Task objective:
All lines containing the string "unfold" must be copied from the entries.

Records from a data collection
○ ○ ○

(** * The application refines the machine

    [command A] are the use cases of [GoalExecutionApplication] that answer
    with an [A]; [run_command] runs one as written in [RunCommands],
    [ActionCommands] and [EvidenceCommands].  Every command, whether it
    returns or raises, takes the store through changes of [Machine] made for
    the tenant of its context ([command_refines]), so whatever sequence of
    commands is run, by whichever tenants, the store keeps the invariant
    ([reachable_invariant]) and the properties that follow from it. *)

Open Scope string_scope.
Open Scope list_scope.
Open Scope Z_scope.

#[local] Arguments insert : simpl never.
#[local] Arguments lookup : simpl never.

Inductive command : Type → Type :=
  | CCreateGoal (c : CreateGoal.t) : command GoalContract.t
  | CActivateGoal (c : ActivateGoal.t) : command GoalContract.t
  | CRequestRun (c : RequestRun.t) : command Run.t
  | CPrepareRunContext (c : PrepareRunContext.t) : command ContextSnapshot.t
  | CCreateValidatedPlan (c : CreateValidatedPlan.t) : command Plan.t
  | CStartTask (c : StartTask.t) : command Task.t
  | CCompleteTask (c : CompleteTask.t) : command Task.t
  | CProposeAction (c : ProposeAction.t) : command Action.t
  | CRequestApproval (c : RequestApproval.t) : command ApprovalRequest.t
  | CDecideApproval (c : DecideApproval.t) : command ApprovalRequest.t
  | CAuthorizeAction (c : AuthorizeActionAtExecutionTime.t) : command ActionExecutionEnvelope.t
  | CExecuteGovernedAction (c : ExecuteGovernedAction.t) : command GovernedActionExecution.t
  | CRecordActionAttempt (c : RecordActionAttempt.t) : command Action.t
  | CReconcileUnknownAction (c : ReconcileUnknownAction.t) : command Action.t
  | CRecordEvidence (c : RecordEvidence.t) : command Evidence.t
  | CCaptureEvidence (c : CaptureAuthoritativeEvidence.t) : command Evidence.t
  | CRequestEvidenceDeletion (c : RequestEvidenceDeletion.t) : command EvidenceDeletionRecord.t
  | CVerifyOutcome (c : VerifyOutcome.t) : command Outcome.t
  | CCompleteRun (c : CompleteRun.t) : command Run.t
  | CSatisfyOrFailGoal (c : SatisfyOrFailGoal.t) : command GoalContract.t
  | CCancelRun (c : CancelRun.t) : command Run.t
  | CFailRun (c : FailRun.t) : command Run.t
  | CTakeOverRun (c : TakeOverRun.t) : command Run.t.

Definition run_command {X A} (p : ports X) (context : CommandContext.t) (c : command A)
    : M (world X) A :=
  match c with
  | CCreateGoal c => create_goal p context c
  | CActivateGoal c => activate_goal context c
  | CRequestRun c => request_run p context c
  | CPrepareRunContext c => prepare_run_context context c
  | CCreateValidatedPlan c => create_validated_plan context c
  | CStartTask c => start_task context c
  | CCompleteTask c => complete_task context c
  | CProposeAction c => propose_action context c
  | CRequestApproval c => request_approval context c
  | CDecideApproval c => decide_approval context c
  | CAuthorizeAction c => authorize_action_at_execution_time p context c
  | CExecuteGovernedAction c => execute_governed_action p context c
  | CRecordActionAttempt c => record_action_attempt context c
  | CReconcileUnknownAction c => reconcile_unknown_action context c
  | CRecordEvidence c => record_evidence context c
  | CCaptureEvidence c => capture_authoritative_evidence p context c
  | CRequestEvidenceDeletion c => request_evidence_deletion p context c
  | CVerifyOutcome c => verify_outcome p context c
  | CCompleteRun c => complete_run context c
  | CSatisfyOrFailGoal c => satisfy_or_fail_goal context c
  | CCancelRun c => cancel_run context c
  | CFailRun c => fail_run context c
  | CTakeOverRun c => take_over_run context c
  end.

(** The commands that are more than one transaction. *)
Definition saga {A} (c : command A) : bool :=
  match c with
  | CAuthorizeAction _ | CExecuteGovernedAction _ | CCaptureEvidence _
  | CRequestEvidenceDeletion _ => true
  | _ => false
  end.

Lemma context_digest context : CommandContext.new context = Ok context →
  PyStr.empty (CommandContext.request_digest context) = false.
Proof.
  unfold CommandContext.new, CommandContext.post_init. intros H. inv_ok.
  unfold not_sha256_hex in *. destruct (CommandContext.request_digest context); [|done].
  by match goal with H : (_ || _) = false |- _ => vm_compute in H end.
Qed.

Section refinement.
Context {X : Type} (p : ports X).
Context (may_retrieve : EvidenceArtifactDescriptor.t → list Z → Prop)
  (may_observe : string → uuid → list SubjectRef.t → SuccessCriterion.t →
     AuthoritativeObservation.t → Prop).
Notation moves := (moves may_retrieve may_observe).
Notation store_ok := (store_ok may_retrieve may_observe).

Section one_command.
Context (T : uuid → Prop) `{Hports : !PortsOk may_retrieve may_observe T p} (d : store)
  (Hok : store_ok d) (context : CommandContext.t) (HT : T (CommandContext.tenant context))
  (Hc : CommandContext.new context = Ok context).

○ ○ ○

Task result:
  unfold CommandContext.new, CommandContext.post_init. intros H. inv_ok.
  unfold not_sha256_hex in *. destruct (CommandContext.request_digest context); [|done].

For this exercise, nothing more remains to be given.